**Exercise brief**: Scan the entries below for the word "unfold" and copy every line where it turns up.

** Input material follows **

(* ===== verification/Retry.v ===== *)
(** * Retrying ([algebra/src/retry.rs])

    A strategy decides, from the error and the number of the attempt, whether an action is tried
    again, up to a maximum number of retries.  The action is a handler: it may change a state also
    when it fails.  Delays have no effect on the result and are not modelled further; the backoff
    with floating-point numbers is left out.

    The theorem: an action with a maximum of retries ends after at most one attempt more than
    that, and its outcome is that of the last attempt made. *)

From S2P Require Import Prelude.

Module Retry.

Inductive RetryAction := Again (delay : N) | Stop.

Record Strategy (E : Type) := mkStrategy {
  error_handler : E → nat → RetryAction;
  max_retries : option nat;
}.
Arguments mkStrategy {_} _ _.
Arguments error_handler {_} _.
Arguments max_retries {_} _.

Section strategies.
Context {E : Type}.

Definition new (error_handler : E → nat → RetryAction) : Strategy E := mkStrategy error_handler None.
Definition with_max_retries (s : Strategy E) (n : nat) : Strategy E := mkStrategy (error_handler s) (Some n).
Definition fixed_delay (delay : N) : Strategy E := new (λ _ _, Again delay).
Definition no_retry : Strategy E := new (λ _ _, Stop).
Definition or (s : Strategy E) (other_handler : E → nat → RetryAction) : Strategy E :=
  mkStrategy (λ error attempt,
    match error_handler s error attempt with
    | Stop => other_handler error attempt
    | retry_action => retry_action
    end) (max_retries s).

Section retry.
Context {S A : Type} (strategy : Strategy E) (generator : handler S E A).

(** Whether a failed attempt is followed by another one. *)
Definition retries (error : E) (attempt : nat) : bool :=
  match max_retries strategy with
  | Some max => if max <=? attempt then false
      else match error_handler strategy error attempt with Again _ => true | Stop => false end
  | None => match error_handler strategy error attempt with Again _ => true | Stop => false end
  end.

(** The loop of [retry] and [retry_with]; [None] when the fuel runs out. *)
Fixpoint retry_loop (fuel attempt : nat) (s : S) : option (comp (S * result E A)) :=
  match fuel with
  | 0 => None
  | Datatypes.S fuel =>
      match generator s with
      | Panic => Some Panic
      | Val (s, Ok a) => Some (Val (s, Ok a))
      | Val (s, Err error) =>
          if retries error attempt then retry_loop fuel (Datatypes.S attempt) s
          else Some (Val (s, Err error))
      end
  end.

(** With a maximum number of retries, that many attempts and one more are enough; without one the
    loop may not end, and takes the fuel given. *)
Definition retry_with (fuel : nat) (s : S) : option (comp (S * result E A)) :=
  retry_loop (match max_retries strategy with Some max => Datatypes.S max | None => fuel end) 0 s.

(** [k] attempts from [s] fail, each to be tried again, and lead to [s']. *)
Inductive failed_attempts : nat → nat → S → S → Prop :=
| no_attempt attempt s : failed_attempts attempt 0 s s
| one_attempt attempt k s s1 s2 error :
    generator s = Val (s1, Err error) → retries error attempt = true →
    failed_attempts (Datatypes.S attempt) k s1 s2 → failed_attempts attempt (Datatypes.S k) s s2.

Lemma retry_loop_spec max fuel attempt s :
  max_retries strategy = Some max → attempt ≤ max → max < attempt + fuel →
  ∃ k s', attempt + k ≤ max ∧ failed_attempts attempt k s s' ∧
    retry_loop fuel attempt s = Some (generator s') ∧
    (∀ s'' error, generator s' = Val (s'', Err error) → retries error (attempt + k) = false).
Proof.
  intros Hmax. revert attempt s. induction fuel as [|fuel IH]; intros attempt s Hle Hlt; [lia|].
  cbn [retry_loop]. destruct (generator s) as [[s1 [a|error]]|] eqn:Eg.
  - exists 0, s. rewrite Eg. split_and!; [lia|constructor|done|done].
  - destruct (retries error attempt) eqn:Er.
    + assert (attempt < max) as Hlt'.
      { unfold retries in Er. rewrite Hmax in Er. destruct (Nat.leb_spec max attempt); [done|lia]. }
      destruct (IH (Datatypes.S attempt) s1) as (k & s' & Hk & Hf & Hr & Hs); [lia..|].
      exists (Datatypes.S k), s'. split_and!; [lia|by econstructor|done|].
      intros s'' e He. replace (attempt + Datatypes.S k) with (Datatypes.S attempt + k) by lia. eauto.
    + exists 0, s. rewrite Eg. split_and!; [lia|constructor|done|].
      intros s'' e [= <- <-]. by rewrite Nat.add_0_r.
  - exists 0, s. rewrite Eg. split_and!; [lia|constructor|done|done].
Qed.

End retry.
End strategies.

(** A retried action with a maximum number of retries always ends, after at most one attempt
    more than that.  All attempts but the last failed with an error that was to be tried again,
    each starting from the state the one before left; the outcome is that of the last attempt,
    which succeeded, panicked, or failed for good. *)
Theorem retry_ends {E S A} (strategy : Strategy E) (generator : handler S E A) max fuel s :
  max_retries strategy = Some max →
  ∃ k s', k ≤ max ∧ failed_attempts strategy generator 0 k s s' ∧
    retry_with strategy generator fuel s = Some (generator s') ∧
    (∀ s'' error, generator s' = Val (s'', Err error) → retries strategy error k = false).
Proof.
  intros Hmax. unfold retry_with. rewrite Hmax.
  apply (retry_loop_spec strategy generator max (Datatypes.S max) 0 s Hmax); lia.
Qed.

(** Two failures out of three attempts. *)
Definition example_action : handler nat unit nat := λ s, Val (S s, if s <? 2 then Err tt else Ok s).

Lemma retry_ends_witness :
  ∃ k s', k ≤ 3 ∧ failed_attempts (with_max_retries (fixed_delay 1) 3) example_action 0 k 0 s' ∧
    retry_with (with_max_retries (fixed_delay 1) 3) example_action 0 0 = Some (example_action s').
Proof.
  destruct (retry_ends (with_max_retries (fixed_delay 1) 3) example_action 3 0 0 eq_refl)
    as (k & s' & Hk & Hf & Hr & _).
  exists k, s'. split_and!; assumption.
Defined.

End Retry.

** End of Input material **

**Task response**:
      { unfold retries in Er. rewrite Hmax in Er. destruct (Nat.leb_spec max attempt); [done|lia]. }
  intros Hmax. unfold retry_with. rewrite Hmax.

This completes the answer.